Philippe Garrel

Du 18 septembre au 20 octobre 2019

L'art de l'instant

La dernière fois, c'était il y a quinze ans. La précédente rétrospective de l'œuvre de Philippe Garrel à la Cinémathèque française date de juin 2004. Depuis, ce cinéma de l'expérience n'a ni faibli ni renoncé. N'a pas capitalisé, ni voulu s'édifier en quelconque règle. Il a continué, avec une régularité prodigieuse, à poursuivre une idée, à tisser une ligne de vie. Celle-ci a pris, plusieurs fois, de façon de plus en plus violente, la forme d'un doute, d'une remise en question. Les films se sont enchaînés, intriqués, répondus (avec ceci de drôle, chez Garrel : souvent, quand un film surgit, le titre du film précédent l'éclaire davantage : L'Ombre des femmes aurait pu s'appeler La Jalousie, L'Amant d'un jour pourrait facilement être titré L'Ombre des femmes. Ses films sont interchangeables ? Non, ils se poursuivent). Le cinéma de Philippe Garrel a continué de se déplier le long d'une ligne temporelle où l'actuel, l'âge, le souvenir, la réincarnation du même en un autre, se fondent en un étrange présent. Ce temps retrouvé garrélien a la première fois, et même la seule fois, pour méthode.
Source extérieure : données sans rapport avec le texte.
(* ===== verification/VllpArq.v ===== *)
(** * VllpArq: the alternating-bit acknowledgement of VLLP ([src/net/vllp.c])

    Every VLLP frame carries the sender's S bit (which fragment this is) and E bit
    (which fragment it expects next).  This file states what that buys as an
    abstract protocol: two endpoints that follow the rules of [vllp_rx] on the
    two bits, joined by links that lose and repeat frames but keep their order,
    as a CAN bus does.  The invariant of the protocol gives exactly-once, in-order
    delivery of fragments in both directions.  The second part is the refinement:
    the operations of [Vllp] move the two bits and the state of the fragment
    being sent as the abstract endpoint does. *)

From Stdlib Require Import ZArith Lia.
From stdpp Require Import base list numbers gmap strings sorting.
From S2P Require Import Prelude Crc Pbuf Vllp VllpLink.

Open Scope Z_scope.

(** ** The endpoint rules *)

Definition flip (b : bool) (bit se : Z) : Z := if b then Z.lxor se bit else se.

(** The control state of an endpoint: the S and E bits, and whether a fragment
    awaits its acknowledgement.  On a frame with header [hdr] it may take the
    fragment in the frame ([acc]) and, once nothing is outstanding, start the next
    fragment of its own ([start]). *)
Definition ctl : Type := Z * bool.
Definition still_busy (hdr : Z) (c : ctl) : bool := (c.2 && negb (peer_accepted hdr c.1))%bool.
Definition ctl_recv (hdr : Z) (acc start : bool) (c : ctl) : ctl :=
  (flip start VLLP_HDR_S (flip acc VLLP_HDR_E c.1), (start || still_busy hdr c)%bool).
Definition recv_allowed (hdr : Z) (data acc start : bool) (c : ctl) : Prop :=
  (acc = true → data = true ∧ we_can_accept hdr c.1 = true) ∧
  (start = true → still_busy hdr c = false).

(** ** The system *)

Section System.
Context {F : Type}.   (* fragments *)

Record ep := mk_ep {
  e_ctl : ctl;
  e_started : list F;      (* the fragments this side has sent, in order *)
  e_delivered : list F;    (* the fragments it has taken from its peer, in order *)
}.

(** A frame: its header byte and, unless it is an ACK, its fragment. *)
Definition frm : Type := Z * option F.

(** What an endpoint puts on the wire: its bits with the outstanding fragment, or
    without. *)
Definition may_emit (e : ep) (f : frm) : Prop :=
  Z.land f.1 192 = Z.land (e_ctl e).1 192 ∧
  match f.2 with
  | None => True
  | Some x => (e_ctl e).2 = true ∧ last (e_started e) = Some x
  end.

(** Steps of one endpoint, with the frame received. *)
Inductive ep_step : ep → option frm → ep → Prop :=
| ep_recv e f acc start new :
    recv_allowed f.1 (bool_decide (is_Some f.2)) acc start (e_ctl e) →
    (start = false → new = []) → (start = true → length new = 1%nat) →
    ep_step e (Some f)
      (mk_ep (ctl_recv f.1 acc start (e_ctl e)) (e_started e ++ new)
         (e_delivered e ++ if acc then option_list f.2 else []))
| ep_start e x :
    (e_ctl e).2 = false →
    ep_step e None
      (mk_ep (flip true VLLP_HDR_S (e_ctl e).1, true) (e_started e ++ [x]) (e_delivered e)).

(** The two endpoints and the frames on their way, oldest first. *)
Record sys := mk_sys { sA : ep; sB : ep; fAB : list frm; fBA : list frm }.

Definition swap (s : sys) : sys := mk_sys (sB s) (sA s) (fBA s) (fAB s).

Inductive step_A : sys → sys → Prop :=
| st_start s e : ep_step (sA s) None e → step_A s (mk_sys e (sB s) (fAB s) (fBA s))
| st_emit s f : may_emit (sA s) f → step_A s (mk_sys (sA s) (sB s) (fAB s ++ [f]) (fBA s))
| st_recv s f rest e :
    fBA s = f :: rest → ep_step (sA s) (Some f) e → step_A s (mk_sys e (sB s) (fAB s) rest)
| st_lose s l1 f l2 : fAB s = l1 ++ f :: l2 → step_A s (mk_sys (sA s) (sB s) (l1 ++ l2) (fBA s))
| st_repeat s l1 f l2 :
    fAB s = l1 ++ f :: l2 → step_A s (mk_sys (sA s) (sB s) (l1 ++ f :: f :: l2) (fBA s)).

Inductive step : sys → sys → Prop :=
| step_at_A s s' : step_A s s' → step s s'
| step_at_B s s' : step_A (swap s) s' → step s (swap s').

(** Both sides right after the SYN exchange: E set, nothing outstanding.  (The
    peer in this repository, [host/dsig/vllp.c], starts the same way and applies
    the same two tests to received headers.) *)
Definition ep0 : ep := mk_ep (VLLP_HDR_E, false) [] [].
Definition sys0 : sys := mk_sys ep0 ep0 [] [].

(** ** Bits *)

Lemma bit_set_pow2 z k : 0 <= k → bit_set z (2 ^ k) = Z.testbit z k.
Proof.
  intros Hk. unfold bit_set. destruct (Z.testbit z k) eqn:E.
  - apply negb_true_iff, Z.eqb_neq. intros H0. assert (Z.testbit (Z.land z (2 ^ k)) k = true) as Ht.
    { rewrite Z.land_spec, E, Z.pow2_bits_true by lia. done. }
    by rewrite H0, Z.bits_0 in Ht.
  - apply negb_false_iff, Z.eqb_eq. apply Z.bits_inj'. intros i Hi. rewrite Z.land_spec, Z.bits_0.
    destruct (decide (i = k)) as [->|]; [by rewrite E|]. rewrite Z.pow2_bits_false by lia. apply andb_false_r.
Qed.

Abbreviation Sbit z := (Z.testbit z 7).
Abbreviation Ebit z := (Z.testbit z 6).

Lemma peer_accepted_bits hdr se : peer_accepted hdr se = xorb (Ebit hdr) (Sbit se).
Proof.
  unfold peer_accepted. change VLLP_HDR_E with (2 ^ 6). change VLLP_HDR_S with (2 ^ 7).
  rewrite !bit_set_pow2 by lia. by destruct (Z.testbit hdr 6), (Z.testbit se 7).
Qed.
Lemma we_can_accept_bits hdr se : we_can_accept hdr se = negb (xorb (Sbit hdr) (Ebit se)).
Proof.
  unfold we_can_accept. change VLLP_HDR_E with (2 ^ 6). change VLLP_HDR_S with (2 ^ 7).
  rewrite !bit_set_pow2 by lia. by destruct (Z.testbit hdr 7), (Z.testbit se 6).
Qed.

Lemma flip_S_bits b se : Sbit (flip b VLLP_HDR_S se) = xorb b (Sbit se) ∧ Ebit (flip b VLLP_HDR_S se) = Ebit se.
Proof.
  unfold VLLP_HDR_S. destruct b; cbn [flip]; [|by rewrite xorb_false_l]. rewrite !Z.lxor_spec.
  change (Z.testbit 128 7) with true. change (Z.testbit 128 6) with false. by destruct (Sbit se), (Ebit se).
Qed.
Lemma flip_E_bits b se : Ebit (flip b VLLP_HDR_E se) = xorb b (Ebit se) ∧ Sbit (flip b VLLP_HDR_E se) = Sbit se.
Proof.
  unfold VLLP_HDR_E. destruct b; cbn [flip]; [|by rewrite xorb_false_l]. rewrite !Z.lxor_spec.
  change (Z.testbit 64 7) with false. change (Z.testbit 64 6) with true. by destruct (Sbit se), (Ebit se).
Qed.

Lemma land_192_bits x y : Z.land x 192 = Z.land y 192 → Sbit x = Sbit y ∧ Ebit x = Ebit y.
Proof.
  intros H. split.
  - assert (Z.testbit (Z.land x 192) 7 = Z.testbit (Z.land y 192) 7) as H7 by by rewrite H.
    rewrite !Z.land_spec in H7. change (Z.testbit 192 7) with true in H7. by rewrite !andb_true_r in H7.
  - assert (Z.testbit (Z.land x 192) 6 = Z.testbit (Z.land y 192) 6) as H6 by by rewrite H.
    rewrite !Z.land_spec in H6. change (Z.testbit 192 6) with true in H6. by rewrite !andb_true_r in H6.
Qed.
(** ** The invariant

    Number the fragments of one direction from 1.  [n] have been started, [m]
    delivered.  A frame of that direction has the number [i] of fragments started
    when it was sent, a frame of the other direction the number [j] delivered when
    it was sent.  Read around the loop, from the sender over the wire to the
    receiver and back, these numbers never increase, and the whole loop spans at
    most one fragment: that is why one bit is enough. *)

(** Numbers of the frames on a link, oldest first. *)
Definition numbered (P : frm → nat → Prop) (lo hi : nat) (l : list frm) : Prop :=
  ∃ ns, Forall2 P l ns ∧ StronglySorted le ns ∧ Forall (λ i, lo <= i <= hi)%nat ns.

Definition fwd_ok (started : list F) (f : frm) (i : nat) : Prop :=
  match f.2 with
  | None => True
  | Some x => Sbit f.1 = Nat.odd i ∧ ∃ k, i = S k ∧ started !! k = Some x
  end.
Definition back_ok (f : frm) (j : nat) : Prop := Ebit f.1 = negb (Nat.odd j).

Record dir_inv (tx rx : ep) (fwd back : list frm) : Prop := {
  d_take : e_delivered rx = take (length (e_delivered rx)) (e_started tx);
  d_fwd : numbered (fwd_ok (e_started tx)) (length (e_delivered rx)) (length (e_started tx)) fwd;
  d_back : numbered back_ok (length (e_started tx) - if (e_ctl tx).2 then 1 else 0)
             (length (e_delivered rx)) back;
  d_span : (length (e_started tx) - (if (e_ctl tx).2 then 1 else 0) <= length (e_delivered rx)
            <= length (e_started tx))%nat;
  d_S : Sbit (e_ctl tx).1 = Nat.odd (length (e_started tx));
  d_E : Ebit (e_ctl rx).1 = negb (Nat.odd (length (e_delivered rx)));
}.

(** *** Links *)

Lemma numbered_nil P lo hi : numbered P lo hi [].
Proof. exists []. by repeat constructor. Qed.

Lemma numbered_sub P lo hi l1 l l2 :
  numbered P lo hi (l1 ++ l ++ l2) → numbered P lo hi (l1 ++ l2).
Proof.
  intros (ns & H2 & Hs & Hf). apply Forall2_app_inv_l in H2 as (n1 & n23 & H1 & H23 & ->).
  apply Forall2_app_inv_l in H23 as (n2 & n3 & H2 & H3 & ->). exists (n1 ++ n3).
  rewrite !Forall_app in Hf. split; [by apply Forall2_app|]. split; [|rewrite Forall_app; tauto].
  clear -Hs. induction n1 as [|x n1 IH]; cbn in *.
  - by apply StronglySorted_app_1_r in Hs.
  - apply StronglySorted_cons in Hs as [Hx Hs]. apply StronglySorted_cons. rewrite !Forall_app in *. split; [tauto|by apply IH].
Qed.

Lemma numbered_repeat P lo hi l1 f l2 :
  numbered P lo hi (l1 ++ f :: l2) → numbered P lo hi (l1 ++ f :: f :: l2).
Proof.
  intros (ns & H2 & Hs & Hf). apply Forall2_app_inv_l in H2 as (n1 & n23 & H1 & H23 & ->).
  apply Forall2_cons_inv_l in H23 as (i & n3 & Hi & H3 & ->). exists (n1 ++ i :: i :: n3).
  rewrite !Forall_app, !Forall_cons in Hf. split; [by apply Forall2_app; [|constructor; [|constructor]]|].
  split; [|rewrite !Forall_app, !Forall_cons; tauto].
  clear -Hs. induction n1 as [|x n1 IH]; cbn in *.
  - apply StronglySorted_cons. split; [|done]. apply StronglySorted_cons in Hs as [Hx _]. by constructor.
  - apply StronglySorted_cons in Hs as [Hx Hs]. apply StronglySorted_cons.
    rewrite !Forall_app, !Forall_cons in *. split; [tauto|by apply IH].
Qed.

Lemma numbered_snoc P lo hi l f :
  numbered P lo hi l → (lo <= hi)%nat → P f hi → numbered P lo hi (l ++ [f]).
Proof.
  intros (ns & H2 & Hs & Hf) Hle Hp. exists (ns ++ [hi]). split; [by apply Forall2_app; [|repeat constructor]|].
  split; [|rewrite Forall_app, Forall_singleton; split; [done|lia]].
  clear -Hs Hf. induction ns as [|x ns IH]; cbn; [repeat constructor|].
  apply Forall_cons in Hf as [Hx Hf]. apply StronglySorted_cons in Hs as [Hxs Hs].
  apply StronglySorted_cons. rewrite Forall_app, Forall_singleton. split; [split; [done|lia]|by apply IH].
Qed.

(** Taking the oldest frame off: its number bounds the rest from below. *)
Lemma numbered_pop P lo hi f l :
  numbered P lo hi (f :: l) → ∃ i, P f i ∧ (lo <= i <= hi)%nat ∧ numbered P i hi l.
Proof.
  intros (ns & H2 & Hs & Hf). apply Forall2_cons_inv_l in H2 as (i & n3 & Hi & H3 & ->).
  apply Forall_cons in Hf as [Hr Hf]. apply StronglySorted_cons in Hs as [Hx Hs].
  exists i. split; [done|]. split; [done|]. exists n3. split; [done|]. split; [done|].
  rewrite Forall_forall in *. intros k Hk. specialize (Hf k Hk). specialize (Hx k Hk). lia.
Qed.

Lemma numbered_weaken (P Q : frm → nat → Prop) lo hi lo' hi' l :
  numbered P lo hi l → (lo' <= lo)%nat → (hi <= hi')%nat → (∀ f i, P f i → Q f i) → numbered Q lo' hi' l.
Proof.
  intros (ns & H2 & Hs & Hf) Hlo Hhi HPQ. exists ns. split; [by eapply Forall2_impl|]. split; [done|].
  rewrite Forall_forall in *. intros k Hk. specialize (Hf k Hk). lia.
Qed.

Lemma fwd_ok_app started x f i : fwd_ok started f i → fwd_ok (started ++ x) f i.
Proof.
  unfold fwd_ok. destruct f.2; [|done]. intros (? & k & -> & Hk). split; [done|].
  exists k. split; [done|]. by apply lookup_app_l_Some.
Qed.
(** *** Steps *)

(** Only this much of each endpoint matters to a direction. *)
Lemma dir_inv_ext tx tx' rx rx' fwd back :
  dir_inv tx rx fwd back →
  e_started tx' = e_started tx → (e_ctl tx').2 = (e_ctl tx).2 → Sbit (e_ctl tx').1 = Sbit (e_ctl tx).1 →
  e_delivered rx' = e_delivered rx → Ebit (e_ctl rx').1 = Ebit (e_ctl rx).1 →
  dir_inv tx' rx' fwd back.
Proof. intros [? ? ? ? ? ?] E1 E2 E3 E4 E5. split; rewrite ?E1, ?E2, ?E3, ?E4, ?E5; done. Qed.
Le film comme trace de vie

Laquelle mérite d'être détaillée, tant elle est à part dans le cinéma : Philippe Garrel n'a pas renoncé, depuis cette précédente rétrospective, au 35 mm. S'il refuse le numérique, s'il continue – bientôt seul ? – à utiliser le film, c'est que la pellicule est son matériau, il la dessine (certains films en esquisses, d'autres en fusain, une poignée en eaux-fortes) la sculpte, la peint. Son économie entière s'organise autour de ce matériau : le temps accordé à la préparation, par exemple, est inhabituel dans le cinéma français : chaque week-end, durant des mois, Garrel donne rendez-vous à ses comédiens dans un théâtre pour qu'ils jouent le film en répétition, le travaillent comme se travaille une pièce. Et quand vient le tournage, le cinéaste n'accorde à ses acteurs qu'une seule prise. Le film ne se joue qu'une fois, dans la concentration de tous, dans la cristallisation de l'instant. Le cinéma de Garrel, biographique souvent, ramené à lui depuis des expériences ou des choses observées autour de lui, de sa génération, et dont il voudrait tirer une morale (mais elle échappe, chaque fois, et il faut un autre film, une autre douleur pour qu'il y voie plus clair) échappe ainsi à l'embaumement. C'est une méthode qui n'est pas seulement un enjeu économique vital (faire en pellicule des films maigres) mais une stratégie pour que le cinéma redevienne cet art de l'instant tel qu'il surgit, que le plateau devienne le lieu d'une vie dont le film serait la trace documentaire, et surtout pas la reconstitution comme déjà morte d'un moment autrefois vécu. Contre la reproduction, Garrel prône la réinvention. Les Amants réguliers est tout autant un film sur Mai 68 que sur la jeunesse des années 2005.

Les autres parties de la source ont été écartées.